Take me from the day

And Oh… Horizon Oh
I’ll hear what you say

                The car barely fit on the class four road. Low hanging trees scraped against the windshield and screeched through the car’s paint. Charlie unconsciously gripped the passenger door tight, whiting his knuckles and causing cramps in his thumb. The moon was fey that night and placed perfectly above the tree line, like the road was made to frame it. Its glare almost forced Charlie to squint his eyes. Charlie felt his pulse quicken as he realized the moon framed the steeple of the church so that it cast a shadow even at night. Like it was calculated. Like it was on purpose.

Oh… Horizon, oh

Let me eat your stars

Oh… Horizon, oh

Let me feast your heart

Oh… Horizon, oh

Please, take me so far

                Charlie was sweating now, he didn’t see Auntie Rachael turn up the heat, but she must have. He rolled down the window and stuck his head as far out the window as he could. The road was slowly opening and the trees had stopped molesting the car. To his surprise he smelled a fire, or at least something like a fire. Where he expected to smell pine sap and fresh petrichor, he got liquid smoke and welded metal.
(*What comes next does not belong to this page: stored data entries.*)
Section every_run_summary.
Context {W : Type} (sdk : Sdk) (db_client : DatabaseClient.t W).
Context (module : AnsibleModule) (w : W).

(** [main] without the test of the import, as one conditional. *)
Lemma run_dispatch :
  run_module sdk db_client module w =
    conclude
      ((if py_eq_str (params_get module "state") "present" then
          create_or_update_autonomous_data_warehouse sdk db_client module
        else if py_eq_str (params_get module "state") "absent" then
          delete_autonomous_data_warehouse sdk db_client module
        else if py_eq_str (params_get module "state") "restore" then
          restore_autonomous_data_warehouse sdk db_client module
        else
          start_or_stop_autonomous_data_warehouse sdk db_client module)
         (fresh w)).
Proof. reflexivity. Qed.

(** The [try] statement of [create_or_update_autonomous_data_warehouse]: a
    service or client fault is logged and turned into [fail_json]; anything
    else passes. *)
Lemma create_or_update_handled (st : St W) :
  create_or_update_autonomous_data_warehouse sdk db_client module st =
    match create_or_update_body sdk db_client module st with
    | (Throw ex, st1) =>
        if is_fault ex then
          (Halt (str ex),
           {| world := world st1; trace := trace st1;
              log := log st1 ++ [log_line ex] |})
        else (Throw ex, st1)
    | rs => rs
    end.
Proof.
  unfold create_or_update_autonomous_data_warehouse, create_or_update_body.
  rewrite bind_mret_run. unfold try_except.
  unfold oci_utils.check_and_create_resource.
  destruct (truthy _);
    match goal with |- context [?c st] => destruct (c st) as [[a|ex|msg] st1] end;
    try reflexivity; now destruct ex.
Qed.

(** The run of [perform_start_or_stop] under a state that is neither start
    nor stop: no lifecycle function is chosen and the call of [None]
    raises. *)
Lemma perform_neither_run adw id (st : St W) :
  py_eq_str (params_get module "state") "start" = false →
  py_eq_str (params_get module "state") "stop" = false →
  perform_start_or_stop sdk db_client adw id module st =
    (Throw (TypeError "'NoneType' object is not callable"), st).
Proof.
  intros H1 H2. unfold perform_start_or_stop. now rewrite H1, H2.
Qed.

Lemma run_summary :
  summary sdk module (run_module sdk db_client module w).1
    (run_module sdk db_client module w).2.
Proof.
  rewrite run_dispatch.
  destruct (py_eq_str (params_get module "state") "present") eqn:Hp;
    [|destruct (py_eq_str (params_get module "state") "absent") eqn:Ha;
      [|destruct (py_eq_str (params_get module "state") "restore") eqn:Hr]].
  - (* present *)
    pose proof (py_eq_str_true _ _ Hp) as Hs.
    rewrite create_or_update_handled. unfold create_or_update_body.
    assert (Hsurface : ∀ ex (st1 : St W), log st1 = [] →
      conclude
        (if is_fault ex then
           (Halt (str ex),
            {| world := world st1; trace := trace st1;
               log := log st1 ++ [log_line ex] |})
         else (Throw ex, st1))
      = (surface module ex,
         {| world := world st1; trace := trace st1;
            log := logged module ex |})).
    { intros ex [w1 tr1 lg1] Hlog. cbn in Hlog. subst lg1.
      unfold surface, logged, handled. rewrite Hp.
      now destruct (is_fault ex). }
    destruct (truthy (params_get module "autonomous_data_warehouse_id")) eqn:Hid.
    + rewrite update_run.
      destruct (call_then_wait _ _ _ _ _ _ _) as [r st1] eqn:Hrun.
      apply call_then_wait_cases in Hrun
        as [Hlog [(ex & -> & Htr)|[(x & ex & -> & Htr)|(x & a & -> & Htr)]]];
        cbn [fresh trace log] in Htr, Hlog.
      * rewrite Hsurface by exact Hlog.
        eapply (request_raised _ _ DatabaseClient.update_autonomous_data_warehouse);
          [repeat split; eassumption|exact Htr|reflexivity].
      * rewrite Hsurface by exact Hlog.
        eapply (wait_raised _ _ DatabaseClient.update_autonomous_data_warehouse);
          [repeat split; eassumption|exact Htr|reflexivity].
      * eapply (change_done _ _ DatabaseClient.update_autonomous_data_warehouse);
          [repeat split; eassumption|exact Htr|exact Hlog].
    + rewrite create_run.
      destruct (call_then_wait _ _ _ _ _ _ _) as [r st1] eqn:Hrun.
      apply call_then_wait_cases in Hrun
        as [Hlog [(ex & -> & Htr)|[(x & ex & -> & Htr)|(x & a & -> & Htr)]]];
        cbn [fresh trace log] in Htr, Hlog.
      * rewrite Hsurface by exact Hlog.
        eapply (request_raised _ _ DatabaseClient.create_autonomous_data_warehouse);
          [repeat split; eassumption|exact Htr|reflexivity].
      * rewrite Hsurface by exact Hlog.
        eapply (wait_raised _ _ DatabaseClient.create_autonomous_data_warehouse);
          [repeat split; eassumption|exact Htr|reflexivity].
      * eapply (change_done _ _ DatabaseClient.create_autonomous_data_warehouse);
          [repeat split; eassumption|exact Htr|exact Hlog].
  - (* absent *)
    pose proof (py_eq_str_true _ _ Ha) as Hs.
    rewrite delete_run.
    destruct (truthy (params_get module "autonomous_data_warehouse_id")) eqn:Hid.
    + destruct (call_then_wait _ _ _ _ _ _ _) as [r st1] eqn:Hrun.
      apply call_then_wait_cases in Hrun
        as [Hlog [(ex & -> & Htr)|[(x & ex & -> & Htr)|(x & a & -> & Htr)]]];
        cbn [fresh trace log conclude fst snd] in *.
      1, 2: replace (uncaught ex) with (surface module ex)
              by (unfold surface, handled; now rewrite Hp).
      * eapply (request_raised _ _ DatabaseClient.delete_autonomous_data_warehouse);
          [repeat split; eassumption|exact Htr|].
        unfold logged, handled. now rewrite Hp.
      * eapply (wait_raised _ _ DatabaseClient.delete_autonomous_data_warehouse);
          [repeat split; eassumption|exact Htr|].
        unfold logged, handled. now rewrite Hp.
      * eapply (change_done _ _ DatabaseClient.delete_autonomous_data_warehouse);
          [repeat split; eassumption|exact Htr|exact Hlog].
    + cbn. now apply nothing_issued.
  - (* restore *)
    pose proof (py_eq_str_true _ _ Hr) as Hs.
    rewrite restore_run.
    destruct (call_then_wait _ _ _ _ _ _ _) as [r st1] eqn:Hrun.
    apply call_then_wait_cases in Hrun
      as [Hlog [(ex & -> & Htr)|[(x & ex & -> & Htr)|(x & a & -> & Htr)]]];
      cbn [fresh trace log conclude fst snd] in *.
    1, 2: replace (uncaught ex) with (surface module ex)
            by (unfold surface, handled; now rewrite Hp).
    + eapply (request_raised _ _ DatabaseClient.restore_autonomous_data_warehouse);
        [repeat split; eassumption|exact Htr|].
      unfold logged, handled. now rewrite Hp.
    + eapply (wait_raised _ _ DatabaseClient.restore_autonomous_data_warehouse);
        [repeat split; eassumption|exact Htr|].
      unfold logged, handled. now rewrite Hp.
    + eapply (change_done _ _ DatabaseClient.restore_autonomous_data_warehouse);
        [repeat split; eassumption|exact Htr|exact Hlog].
  - (* start, stop *)
    assert (Hlast : last_branch module) by (now repeat split).
    destruct (request db_client DatabaseClient.get_autonomous_data_warehouse
                (id_kwargs module) w) as [[ex|[adw|]] w'] eqn:Hget.
    + rewrite (start_or_stop_get_raises _ _ _ _ _ _ Hget). cbn.
      now apply get_raised.
    + rewrite (start_or_stop_found _ _ _ _ _ _ Hget).
      destruct (py_eq_str (params_get module "state") "start") eqn:Hstart;
        [|destruct (py_eq_str (params_get module "state") "stop") eqn:Hstop].
      * pose proof (py_eq_str_true _ _ Hstart) as Hs.
        rewrite perform_start_run by exact Hs.
        destruct (py_in _ _); [cbn; now apply get_sufficed|].
        unfold lifecycle_change.
        destruct (call_then_wait _ _ _ _ _ _ _) as [r st1] eqn:Hrun.
        apply call_then_wait_cases in Hrun
          as [Hlog [(ex & -> & Htr)|[(x & ex & -> & Htr)|(x & a & -> & Htr)]]];
          cbn [after_get trace log conclude fst snd] in *.
        1, 2: replace (uncaught ex) with (surface module ex)
                by (unfold surface, handled; now rewrite Hp).
        -- eapply (request_raised _ _ DatabaseClient.start_autonomous_data_warehouse);
             [now split|exact Htr|].
           unfold logged, handled. now rewrite Hp.
        -- eapply (wait_raised _ _ DatabaseClient.start_autonomous_data_warehouse);
             [now split|exact Htr|].
           unfold logged, handled. now rewrite Hp.
        -- eapply (change_done _ _ DatabaseClient.start_autonomous_data_warehouse);
             [now split|exact Htr|exact Hlog].
      * pose proof (py_eq_str_true _ _ Hstop) as Hs.
        rewrite perform_stop_run by exact Hs.
        destruct (py_in _ _); [cbn; now apply get_sufficed|].
        unfold lifecycle_change.
        destruct (call_then_wait _ _ _ _ _ _ _) as [r st1] eqn:Hrun.
        apply call_then_wait_cases in Hrun
          as [Hlog [(ex & -> & Htr)|[(x & ex & -> & Htr)|(x & a & -> & Htr)]]];
          cbn [after_get trace log conclude fst snd] in *.
        1, 2: replace (uncaught ex) with (surface module ex)
                by (unfold surface, handled; now rewrite Hp).
        -- eapply (request_raised _ _ DatabaseClient.stop_autonomous_data_warehouse);
             [now split|exact Htr|].
           unfold logged, handled. now rewrite Hp.
        -- eapply (wait_raised _ _ DatabaseClient.stop_autonomous_data_warehouse);
             [now split|exact Htr|].
           unfold logged, handled. now rewrite Hp.
        -- eapply (change_done _ _ DatabaseClient.stop_autonomous_data_warehouse);
             [now split|exact Htr|exact Hlog].
      * rewrite perform_neither_run by assumption. cbn.
        now apply get_refused.
    + rewrite (start_or_stop_not_found _ _ _ _ _ Hget), bind_run.
      destruct (params_get module "autonomous_data_warehouse_id");
        cbn; now apply get_refused.
Qed.

End every_run_summary.

(** ** What every run keeps *)

(** Whether a mutating request names the warehouse of the play: a Create
    carries no identifier, every other request the play's. *)
Definition targets_the_play (module : AnsibleModule)
    (p : Method * kwargs) : Prop :=
  match p.1 with
  | DatabaseClient.create_autonomous_data_warehouse =>
      p.2 !! "autonomous_data_warehouse_id" = None
  | _ =>
      p.2 !! "autonomous_data_warehouse_id"
      = Some (params_get module "autonomous_data_warehouse_id")
  end.

(** The exception the last call of a trace raised, if it raised. *)
Definition last_raised (tr : list Event) : option exn :=
  match last tr with
  | Some ev => raised ev
  | None => None
  end.

Section invariants.
Context {W : Type} (sdk : Sdk) (db_client : DatabaseClient.t W).
Context (module : AnsibleModule) (w : W).

(** X1.  When the SDK could not be imported, [main] leaves through
    [fail_json] with its fixed message before anything else: no remote call
    is issued, nothing is logged and the world is untouched, whatever the
    state of the play. *)
Theorem without_sdk_nothing_runs (st : St W) :
  main sdk false db_client module st
  = (failed "oci python sdk required for this module", st).
Proof. unfold main. now rewrite bind_run. Qed.

(** The mutating requests of a run that got as far as the request [m]. *)
Lemma mutating_calls_of_change (m : Method) (kw : kwargs) e tail :
  request_for sdk module m kw →
  tail = [] ∨ (∃ ref states e', tail = [{| call := WaitFor ref states;
                                            raised := e' |}]) →
  mutating_calls (observation module m
                    ++ {| call := Invoke m kw; raised := e |} :: tail)
  = [(m, kw)].
Proof.
  intros Hm Htail. rewrite mutating_calls_app.
  destruct m; try contradiction; cbn;
    destruct Htail as [->|(ref & states & e' & ->)]; reflexivity.
Qed.

(** X2.  Whatever the client answers, a run issues at most one mutating
    request, and it is the one the state of the play asks for: Create or
    Update under present, by the identifier being absent or supplied, Delete
    under absent, Restore under restore, Start under start and Stop under
    stop. *)
Theorem at_most_one_mutating_request :
  let st := (run_module sdk db_client module w).2 in
  mutating_calls (trace st) = []
  ∨ ∃ m kw, mutating_calls (trace st) = [(m, kw)]
            ∧ request_for sdk module m kw.
Proof.
  cbv zeta. pose proof (run_summary sdk db_client module w) as H.
  destruct (run_module sdk db_client module w) as [out st].
  cbn [fst snd] in *.
  destruct H as [res st ? ? ? Htr ?|ex st ? Htr ?|ex st ? Htr ?|adw st ? Htr ?
                |m kw ex st Hm Htr ?|m kw ref states ex st Hm Htr ?
                |m kw ref states adw st Hm Htr ?]; rewrite Htr.
  1-4: now left.
  all: right; exists m, kw; split; [|exact Hm];
    apply mutating_calls_of_change; eauto.
Qed.

Lemma request_for_targets (m : Method) (kw : kwargs) :
  request_for sdk module m kw → targets_the_play module (m, kw).
Proof.
  unfold targets_the_play.
  destruct m; cbn; try contradiction; intros H; destruct_and!; subst kw.
  - unfold create_kwargs. now rewrite lookup_singleton_ne.
  - unfold update_kwargs, id_kwargs.
    rewrite lookup_insert_ne by discriminate. apply lookup_singleton_eq.
  - apply lookup_singleton_eq.
  - unfold restore_kwargs. apply lookup_insert_eq.
  - apply lookup_singleton_eq.
  - apply lookup_singleton_eq.
Qed.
                “Its not time for that yet, sweetie, close the window.” Auntie Rachael chided. Charlie only took a moment to glance at Rachael. Her face was serene and a rapturous smile stretched her lips.

                “Sorry, Auntie.” He murmured, slowly rolling up his window.

                “Don’t apologize, I just don’t want to spoil the surprise.” She was showing teeth now. Her face was framed with shadows cast by the luminous astral body smiling upon the dingy back road.              

                He spent the next minute wiping his brow and rubbing his hands on his pants. Occasionally he’d glance to the back seat, making sure his bag was still there. When Auntie came to a rocking stop Charlie got a full view of the chapel. It was just like he remembered it.

                If it weren’t for the shaded meadow, coughing rough moonlit shadows, he might have assumed this was schoolhouse. Instead of crosses or mosaics or the usual Jesus stuff, the chapel had no windows. Instead, two slashes were cut in the walls parallel to the top of the massive door. They were perfectly horizontal and, through some apparatus that Charlie had yet to understand, glowed white with moonlight.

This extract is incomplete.